Japanese chemist (1927–2018)

Teruaki Mukaiyama (向山 光昭, Mukaiyama Teruaki) was a Japanese organic chemist. One of the most prolific chemists of the 20th century in the field of organic synthesis, Mukaiyama helped establish the field of organic chemistry in Japan after World War II.

==Education==
Mukaiyama studied chemistry at the Tokyo Institute of Technology, earning his BSc in synthetic organic chemistry in 1948. He became assistant professor at Gakushuin University in 1953, where he stayed until he received his Ph.D. in synthetic organic chemistry from the University of Tokyo in 1957.

==Research and career==
===Early work===
Mukaiyama became an assistant professor at the Tokyo Institute of Technology in 1958 and earned his full professorship in 1963. During this time, his main focus was on organophosphorus chemistry. While examining deoxygenation reactions involving phosphines, Mukaiyama found that the mercury(II) acetate employed as a catalyst would react with phosphorus(III) compounds to produce acetic anhydride. This initial example expanded into the concept of the redox condensation reaction, in which a weak acid and weak base catalyze a condensation by means of a redox reaction – this would become a primary research focus for Mukaiyama for much of his career. In the original reaction, the phosphine served as the reducing agent by accepting oxygen, while the mercury(II) was the oxidation agent that accepted hydrogens, resulting in the condensation of carboxylic acids with the loss of a molecule of water.

This framework was expanded to include the formation of a variety of other functional groups, including esters and amides, but the most significant was the synthesis of phosphoric esters using DEAD and an alcohol in 1967. The same year that paper was published, Mukaiyama's co-author and former student Oyo Mitsunobu attacked the products of the reaction with a carboxylic acid in the presence of triphenylphosphine to yield an ester, creating what is now known as the Mitsunobu reaction.

===Modifications to the aldol reaction===
The aldol reaction is an essential tool for synthetic chemists.

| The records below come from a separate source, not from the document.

(* ===== verification/Tdisp.v ===== *)
(** Model of tdisp/src/message.rs, tdisp_codec.rs, config.rs and state_machine.rs: the messages
    of the TEE device interface security protocol, which are the payload of vendor-defined
    SPDM messages.

    The crate is written against integer codecs whose [encode] returns nothing: a field that
    does not fit the buffer is skipped and the next one is tried.  So [put] drops the result of
    an encoder.  Its readers stop at the first field that cannot be read.  Payloads that are
    empty on the wire are [unit]. *)

From S2P Require Import Prelude Codec Status Algo MsgNegotiate.

(** ** Constants *)

(*@ tdisp/src/config.rs 5-12 MAX_VERSION_COUNT *)
Definition MAX_VERSION_COUNT : nat := 2.
Abbreviation MAX_MMIO_RANGE_COUNT := 2%nat (only parsing).
Abbreviation MAX_VENDOR_ID_LEN := 32%nat (only parsing).
Abbreviation NONCE_LENGTH := 32%nat (only parsing).
Abbreviation PROTOCOL_ID := 1 (only parsing).
(** The lengths that are [0xA000] in the source. *)
Definition MAX_BUFFER : nat := Z.to_nat 0xA000.
Abbreviation MAX_MESSAGE_INTERNAL_BUFFER_SIZE := MAX_BUFFER (only parsing).
Abbreviation MAX_DEVICE_SPECIFIC_INFORMATION_LENGTH := MAX_BUFFER (only parsing).
Abbreviation MAX_EXTENDED_ERROR_DATA_LENGTH := MAX_BUFFER (only parsing).
Definition MAX_TDISP_MESSAGE_SIZE : nat := Z.to_nat 0x1000.

(** ** Codecs *)

(*@ tdisp/src/tdisp_codec.rs 11-20 TdispCodec *)
Record TdispCodec (A : Type) := {
  tdisp_encode : A → M Writer SpdmStatus unit;
  tdisp_read : M Reader unit A;
}.
Arguments tdisp_encode {A} c v : rename.
Arguments tdisp_read {A} c : rename.

(** [v.encode(bytes);] *)
Definition put {A} (c : Codec A) (v : A) : M Writer SpdmStatus unit := λ w,
  match encode c v w with (Panic, w') => (Panic, w') | (_, w') => (Ok tt, w') end.

Fixpoint put_all {A} (enc : A → M Writer SpdmStatus unit) (l : list A) : M Writer SpdmStatus unit :=
  match l with [] => ret tt | v :: l => enc v;; put_all enc l end.
Definition put_bytes : bytes → M Writer SpdmStatus unit := put_all (put u8_codec).

(** A payload without fields. *)
(*@ tdisp/src/message.rs 282-296 MessagePayloadDummy as TdispCodec *)
Definition empty_payload : TdispCodec unit := {|
  tdisp_encode _ := ret tt;
  tdisp_read := ret tt;
|}.

(** ** Request and error codes *)

(*@ tdisp/src/message.rs 22-53 TdispRequestResponseCode *)
Inductive TdispRequestResponseCode :=
| RequestGetTdispVersion | RequestGetTdispCapabilities | RequestLockInterfaceRequest
| RequestGetDeviceInterfaceReport | RequestGetDeviceInterfaceState
| RequestStartInterfaceRequest | RequestStopInterfaceRequest | RequestBindP2pStreamRequest
| RequestUnbindP2pStreamRequest | RequestSetMmioAttributeRequest | RequestVdmRequest
| ResponseTdispVersion | ResponseTdispCapabilities | ResponseLockInterfaceResponse
| ResponseDeviceInterfaceReport | ResponseDeviceInterfaceState
| ResponseStartInterfaceResponse | ResponseStopInterfaceResponse
| ResponseBindP2pStreamResponse | ResponseUnbindP2pStreamResponse
| ResponseSetMmioAttributeResponse | ResponseVdmResponse | ResponseTdispError
| TdispCode_Unknown (x : Z).

Definition TdispRequestResponseCode_get_u8 (c : TdispRequestResponseCode) : Z :=
  match c with
  | RequestGetTdispVersion => 0x81 | RequestGetTdispCapabilities => 0x82
  | RequestLockInterfaceRequest => 0x83 | RequestGetDeviceInterfaceReport => 0x84
  | RequestGetDeviceInterfaceState => 0x85 | RequestStartInterfaceRequest => 0x86
  | RequestStopInterfaceRequest => 0x87 | RequestBindP2pStreamRequest => 0x88
  | RequestUnbindP2pStreamRequest => 0x89 | RequestSetMmioAttributeRequest => 0x8A
  | RequestVdmRequest => 0x8B
  | ResponseTdispVersion => 0x01 | ResponseTdispCapabilities => 0x02
  | ResponseLockInterfaceResponse => 0x03 | ResponseDeviceInterfaceReport => 0x04
  | ResponseDeviceInterfaceState => 0x05 | ResponseStartInterfaceResponse => 0x06
  | ResponseStopInterfaceResponse => 0x07 | ResponseBindP2pStreamResponse => 0x08
  | ResponseUnbindP2pStreamResponse => 0x09 | ResponseSetMmioAttributeResponse => 0x0A
  | ResponseVdmResponse => 0x0B | ResponseTdispError => 0x7F
  | TdispCode_Unknown x => x
  end.

Definition TdispRequestResponseCode_from_u8 (x : Z) : TdispRequestResponseCode :=
  match x with
  | 0x81 => RequestGetTdispVersion | 0x82 => RequestGetTdispCapabilities
  | 0x83 => RequestLockInterfaceRequest | 0x84 => RequestGetDeviceInterfaceReport
  | 0x85 => RequestGetDeviceInterfaceState | 0x86 => RequestStartInterfaceRequest
  | 0x87 => RequestStopInterfaceRequest | 0x88 => RequestBindP2pStreamRequest
  | 0x89 => RequestUnbindP2pStreamRequest | 0x8A => RequestSetMmioAttributeRequest
  | 0x8B => RequestVdmRequest
  | 0x01 => ResponseTdispVersion | 0x02 => ResponseTdispCapabilities
  | 0x03 => ResponseLockInterfaceResponse | 0x04 => ResponseDeviceInterfaceReport
  | 0x05 => ResponseDeviceInterfaceState | 0x06 => ResponseStartInterfaceResponse
  | 0x07 => ResponseStopInterfaceResponse | 0x08 => ResponseBindP2pStreamResponse
  | 0x09 => ResponseUnbindP2pStreamResponse | 0x0A => ResponseSetMmioAttributeResponse
  | 0x0B => ResponseVdmResponse | 0x7F => ResponseTdispError
  | x => TdispCode_Unknown x
  end.

Definition TdispRequestResponseCode_codec : Codec TdispRequestResponseCode :=
  enum_codec u8_codec TdispRequestResponseCode_get_u8 TdispRequestResponseCode_from_u8.

#[global] Instance TdispRequestResponseCode_eq_dec : EqDecision TdispRequestResponseCode.
Proof. solve_decision. Defined.

(*@ tdisp/src/message.rs 55-71 GenericErrorResponseCode *)
Inductive GenericErrorResponseCode :=
| InvalidRequest | Busy | InvalidInterfaceState | Unspecified | UnsupportedRequest
| VersionMismatch | VendorSpecificError | InvalidInterface | InvalidNonce
| InsufficientEntropy | InvalidDeviceConfiguration
| GenericError_Unknown (x : Z).

Definition GenericErrorResponseCode_get_u16 (c : GenericErrorResponseCode) : Z :=
  match c with
  | InvalidRequest => 0x0001 | Busy => 0x0003 | InvalidInterfaceState => 0x0004
  | Unspecified => 0x0005 | UnsupportedRequest => 0x0007 | VersionMismatch => 0x0041
  | VendorSpecificError => 0x00FF | InvalidInterface => 0x0101 | InvalidNonce => 0x0102
  | InsufficientEntropy => 0x0103 | InvalidDeviceConfiguration => 0x0104
  | GenericError_Unknown x => x
  end.

Definition GenericErrorResponseCode_from_u16 (x : Z) : GenericErrorResponseCode :=
  match x with
  | 0x0001 => InvalidRequest | 0x0003 => Busy | 0x0004 => InvalidInterfaceState
  | 0x0005 => Unspecified | 0x0007 => UnsupportedRequest | 0x0041 => VersionMismatch
  | 0x00FF => VendorSpecificError | 0x0101 => InvalidInterface | 0x0102 => InvalidNonce
  | 0x0103 => InsufficientEntropy | 0x0104 => InvalidDeviceConfiguration
  | x => GenericError_Unknown x
  end.

Definition GenericErrorResponseCode_codec : Codec GenericErrorResponseCode :=
  enum_codec u16_codec GenericErrorResponseCode_get_u16 GenericErrorResponseCode_from_u16.

#[global] Instance GenericErrorResponseCode_eq_dec : EqDecision GenericErrorResponseCode.
Proof. solve_decision. Defined.

(** ** The state of an interface *)

(*@ tdisp/src/state_machine.rs 7-39 TDIState *)
Inductive TDIState :=
| ConfigUnlocked | ConfigLocked | Run | Error
| TDIState_Unknown (x : Z).

Definition TDIState_get_u8 (s : TDIState) : Z :=
  match s with
  | ConfigUnlocked => 0x00 | ConfigLocked => 0x01 | Run => 0x02 | Error => 0x03
  | TDIState_Unknown x => x
  end.

Definition TDIState_from_u8 (x : Z) : TDIState :=
  match x with
  | 0x00 => ConfigUnlocked | 0x01 => ConfigLocked | 0x02 => Run | 0x03 => Error
  | x => TDIState_Unknown x
  end.

(*@ tdisp/src/state_machine.rs 46-56 TdispStateMachine as Codec *)
Definition TDIState_codec : Codec TDIState := enum_codec u8_codec TDIState_get_u8 TDIState_from_u8.

#[global] Instance TDIState_eq_dec : EqDecision TDIState.
Proof. solve_decision. Defined.

(** ** Headers *)

(*@ tdisp/src/message.rs 92-97 FunctionId *)
Record FunctionId := {
  requester_id : Z;
  requester_segment : Z;
  requester_segment_valid : bool;
}.

(*@ tdisp/src/message.rs 101-107 FunctionId::get_requester_segment *)
Definition get_requester_segment (f : FunctionId) : option Z :=
  if requester_segment_valid f then Some (requester_segment f) else None.
(*@ tdisp/src/message.rs 110-119 FunctionId::set_requester_segment *)
Definition set_requester_segment (segment : Z) : M FunctionId unit unit :=
  let* f := gets (λ f, f) in
  if requester_segment_valid f then
    modify (λ f, {| requester_id := requester_id f; requester_segment := segment;
                    requester_segment_valid := requester_segment_valid f |})
  else throw tt.

(*@ tdisp/src/message.rs 122-186 FunctionId as TdispCodec *)
Definition FunctionId_codec : TdispCodec FunctionId := {|
  tdisp_encode f :=
    put u16_codec (requester_id f);;
    if requester_segment_valid f then put u8_codec (requester_segment f);; put u8_codec 1
    else put u16_codec 0;
  tdisp_read :=
    let* id := read u16_codec in
    let* segment := read u8_codec in
    let* valid := read u8_codec in
    if valid =? 1 then
      ret {| requester_id := id; requester_segment := segment; requester_segment_valid := true |}
    else if valid =? 0 then
      ret {| requester_id := id; requester_segment := 0; requester_segment_valid := false |}
    else throw tt;
|}.

(*@ tdisp/src/message.rs 193-219 InterfaceId as TdispCodec *)
Definition InterfaceId_codec : TdispCodec FunctionId := {|
  tdisp_encode i := tdisp_encode FunctionId_codec i;; put u32_codec 0;
  tdisp_read := let* f := tdisp_read FunctionId_codec in read u32_codec;; ret f;
|}.

(*@ tdisp/src/message.rs 223-228 TdispMessageHeader *)
Record TdispMessageHeader := {
  tdisp_version : Z;
  message_type : TdispRequestResponseCode;
  interface_id : FunctionId;
}.

(*@ tdisp/src/message.rs 230-277 TdispMessageHeader as TdispCodec *)
Definition TdispMessageHeader_codec : TdispCodec TdispMessageHeader := {|
  tdisp_encode h :=
    put u8_codec (tdisp_version h);;
    put TdispRequestResponseCode_codec (message_type h);;
    put u16_codec 0;;
    tdisp_encode InterfaceId_codec (interface_id h);
  tdisp_read :=
    let* version := read u8_codec in
    let* type := read TdispRequestResponseCode_codec in
    read u16_codec;;
    let* id := tdisp_read InterfaceId_codec in
    ret {| tdisp_version := version; message_type := type; interface_id := id |};
|}.

(** Header and payload behind the identifier of the protocol, which readers do not check. *)
(*@ tdisp/src/message.rs 298-305 TdispMessage *)
Record TdispMessage (T : Type) := {
  tdisp_message_header : TdispMessageHeader;
  tdisp_message_payload : T;
}.
Arguments tdisp_message_header {T}.
Arguments tdisp_message_payload {T}.

(*@ tdisp/src/message.rs 307-327 TdispMessage as TdispCodec *)
Definition TdispMessage_codec {T} (payload : TdispCodec T) : TdispCodec (TdispMessage T) := {|
  tdisp_encode m :=
    put u8_codec PROTOCOL_ID;;
    tdisp_encode TdispMessageHeader_codec (tdisp_message_header m);;
    tdisp_encode payload (tdisp_message_payload m);
  tdisp_read :=
    read u8_codec;;
    let* h := tdisp_read TdispMessageHeader_codec in
    let* p := tdisp_read payload in
    ret {| tdisp_message_header := h; tdisp_message_payload := p |};
|}.

(** ** Payloads *)

(*@ tdisp/src/message.rs 340-344 MessagePayloadResponseVersion *)
Record MessagePayloadResponseVersion := {
  version_num_count : Z;
  version_num_entry : bytes;
}.

(*@ tdisp/src/message.rs 346-373 MessagePayloadResponseVersion as TdispCodec *)
Definition MessagePayloadResponseVersion_codec : TdispCodec MessagePayloadResponseVersion := {|
  tdisp_encode v :=
    put u8_codec (version_num_count v);;
    put_bytes (take (Z.to_nat (version_num_count v)) (version_num_entry v));
  tdisp_read :=
    let* count := read u8_codec in
    let* entries := read_array (Z.to_nat count) MAX_VERSION_COUNT in
    ret {| version_num_count := count; version_num_entry := entries |};
|}.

At its simplest, the aldol reaction involves two carbonyl compounds which join, forming a carbon-carbon bond. Depending on whether it is performed in acidic or basic conditions, the reaction proceeds by one of the carbonyls attacking the other, which has tautomerized into either an enol or enolate. However, when both carbonyls are similar in pKa they may both function as either the nucleophile or the electrophile, meaning the reaction may form either cross-products or self-products.

While investigating sulfur-boron compounds in 1971, Mukaiyama reported that the reaction of ketene with thioboronite produced a beta-hydroxyalkanethioate via a vinyloxyborane intermediate that would perform an aldol reaction with formaldehyde leftover from the synthesis of ketene. These vinyloxyboranes proved straightforward to synthesize directly from the desired ketones using DBBT, which has a more electron-withdrawing triflate group in place of the sulfur. Boron enolates provide an alternative to metal enolates for performing cross-aldol reactions.

As an extension of his earlier research with trivalent phosphorus as an oxygen acceptor, Mukaiyama began to examine the role of metallic catalysts for the dehydrative Friedel-Crafts alkylation and in particular titanium(IV) tetrachloride. In 1973, he reported that titanium(IV) chloride treated with zinc powder catalyzed a pinacol coupling of carbonyls in THF which formed an alkene after reflux with 1,4-dioxane. This is what is now known as the McMurry reaction - McMurry published a year later and cited both Mukaiyama and the group of Tyrlik in Poland in his paper, but Japan's position in the international organic chemistry community was not yet fully developed and the naming persists.

Mukaiyama again turned to titanium(IV) chloride while seeking an appropriate Lewis acid to activate aldehydes for reaction with silyl enol ethers in what became known as the Mukaiyama aldol reaction. Published in 1973 as Mukaiyama was in the process of migrating to the University of Tokyo, it is a cross-aldol reaction between a silyl enol ether (typically derived from a carbonyl of choice using the method of Stork) and an aldehyde of choice in the presence of a Lewis acid like titanium(IV) chloride. The reaction is a landmark case on how activating aldehydes can allow even electronically neutral and weakly nucleophilic compounds like silyl enol ethers to be used as reagents.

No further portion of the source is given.